The Defense Department has received final recommendations from a special advisory panel on intellectual property rights indicating the struggle between defense contractors and the Pentagon over ownership and access to technical data is far from over.
Though the congressionally mandated panel composed of government and industry personnel reached consensus on a host of topics, they identified three areas in which the debate over ownership and access to intellectual property remains unresolved, according to a 191-page report sent to the Office of the Secretary of Defense.
The "tension points" stem from recommendations written by seven panel members, of whom six are officials from industry and one from government, that are at odds with the "minority position" of five government officials on the panel.
The first "tension point" identified in the report involves funding the development of new technology versus funding for adaptation.
"In a data rights construct that is based largely on development funding, a tension arises whenever DOD funding is used to modify a privately funded or commercial technology, and it is not clear whether the modifications constitute development," the report states.
The majority supports re-writing federal acquisition law to allow for greater negotiation between government and industry on intellectual property developed with government funding.
The minority, in a scathing response, writes they "see no value in rewarding industry for creative lawyering or creative accounting."
"The Majority members seek to further remove any risk from the contractor and to transfer that risk to the Government with this proposal," the minority writes. "It is important to note that the contractor, not the Government, controls the technical approach and the decision of whether or not to use Government or contractor funding during a Government contractor.

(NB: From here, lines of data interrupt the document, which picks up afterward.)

(** * Contact book: validated fields, records, the address book and the
      upcoming-birthday query of [task.py], embedded in Rocq.

    Python values are modelled as follows.
    - A [str] is the list of its Unicode code points ([pystr]).
    - A raised exception is the [Raise] case of [result]; methods that mutate
      [self] are functions in the state-and-exception monad [M].
    - A [datetime.date] is the record [date] of its three fields; the
      arithmetic on dates follows the proleptic Gregorian ordinal of the
      standard library ([_ymd2ord], [_ord2ymd]).
    - The [dict] inside [AddressBook] is an association list kept in
      insertion order, which is the order [values()] iterates in. *)

From Stdlib Require Import ZArith List Bool Lia String Ascii.
Import ListNotations.
Open Scope Z_scope.

(* ================================================================== *)
(** ** Exceptions and the state-and-exception monad                    *)
(* ================================================================== *)

Inductive exn : Type :=
| ValueError (msg : string)
| OverflowError (msg : string).

Inductive result (A : Type) : Type :=
| Ok (a : A)
| Raise (e : exn).
Arguments Ok {A} a.
Arguments Raise {A} e.

Definition rbind {A B} (r : result A) (k : A -> result B) : result B :=
  match r with
  | Ok a => k a
  | Raise e => Raise e
  end.

Definition is_ok {A} (r : result A) : bool :=
  match r with Ok _ => true | Raise _ => false end.

Declare Scope result_scope.
Delimit Scope result_scope with result.
Notation "x <- c1 ;; c2" := (rbind c1 (fun x => c2))
  (at level 61, c1 at next level, right associativity) : result_scope.

(** A method running on an object of state [S]: it returns a value or raises,
    and leaves a (possibly updated) object behind in both cases. *)
Definition M (S A : Type) : Type := S -> result A * S.

Definition ret {S A} (a : A) : M S A := fun s => (Ok a, s).
Definition bind {S A B} (m : M S A) (k : A -> M S B) : M S B :=
  fun s => match m s with
           | (Ok a, s') => k a s'
           | (Raise e, s') => (Raise e, s')
           end.
Definition get {S} : M S S := fun s => (Ok s, s).
Definition put {S} (s : S) : M S unit := fun _ => (Ok tt, s).
Definition lift {S A} (r : result A) : M S A := fun s => (r, s).

Declare Scope monad_scope.
Delimit Scope monad_scope with monad.
Notation "x <~ c1 ;; c2" := (bind c1 (fun x => c2))
  (at level 61, c1 at next level, right associativity) : monad_scope.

This proposal, if adopted, would allow a contractor, through negotiation, to transfer all R&D risk to the Government, accept billions of dollars in Government funding, and retain all IP rights without providing any IP rights to the Government."
The minority also argues that altering acquisition law to allow for greater flexibility over the government's ownership and access to technical data developed wholly or in part with government funds "unduly increases vendor-lock," does not serve the needs of the warfighter and "does not serve the interest of the American taxpayer."
A second tension point for the panel is the extent to which technical data statutes should apply to all commercial items procured at the contract or subcontract level.
The majority proposes legislative changes that would, among other impacts, indirectly eliminate mandatory "flow-down" intellectual property requirements for commercially available off-the-shelf items and require negotiations for data rights on those items.
Again, the minority provides robust opposition.
"The Majority members encourage the Government to abandon a uniform approach for data rights validation for any commercial item," the minority states. "The supposed better practice is to make data rights validation a case-by-case determination that excludes some vendors, lets others 'opt in,' and leaves the rest entirely up to the discretion of the parties. No examples are provided to illustrate why this hodgepodge approach could be a better practice or would lead to more cost-effective reprocurement, sustainment, or related activities. Again, the Majority member position is not supported by any evidence."
A third tension point for the panel involves limiting to six years the government's current perpetual right to "deferred ordering" of technical data.
The majority recommends a statutory change that would allow the government to exempt, at its discretion, data from deferred ordering, which is consistent with the current regulation.
The minority, however, objects to the change on the grounds that it "substantially decreases industry's risk and maximizes its profit margin, while it critically increases DOD's risk for organic sustainment of its weapon systems, and adversely impacts readiness."
Way ahead
Crafting recommendations for intellectual property reform clearly proved challenging for the panel, which was initially required by the Fiscal Year 2016 National Defense Authorization Act no later than Sept. 30, 2016.
"The complexity of the topic and competing demands on time have contributed to the length of time it has taken to develop the report," a DOD spokesman said in October. "The ability to work through these factors over time is resulting in a more robust panel final report."
Now that the panel has delivered its report to OSD, it falls to Pentagon leadership to craft intellectual property policy and request legislative changes from Congress where desired.
Ellen Lord, the under secretary of defense of acquisition and sustainment, will be one of the primary architects of a new DOD-wide intellectual property policy.
Lord told reporters in December she will work in the coming year to craft a consistent intellectual property policy for the entire department and noted the Army has led the way, recently releasing its own policy.
When it comes to government rights to technology developed with government funds, the Army's new policy states that the government will have "unlimited rights." Contractors, meanwhile, may restrict government rights to intellectual property developed exclusively at private expense.
For intellectual property developed with a mix of government and private funding, however, "the rights will be negotiated as early as possible (preferably during contract negotiations), except in any case where negotiations would not be practicable," the Army policy states. "The establishment of negotiated rights will be based on small business innovation, interest in increasing competition and lowering costs by developing alternative sources of supply, interest in encouraging contractors to develop at private expense for use by the Government, and other factors the Secretary of the Army identified."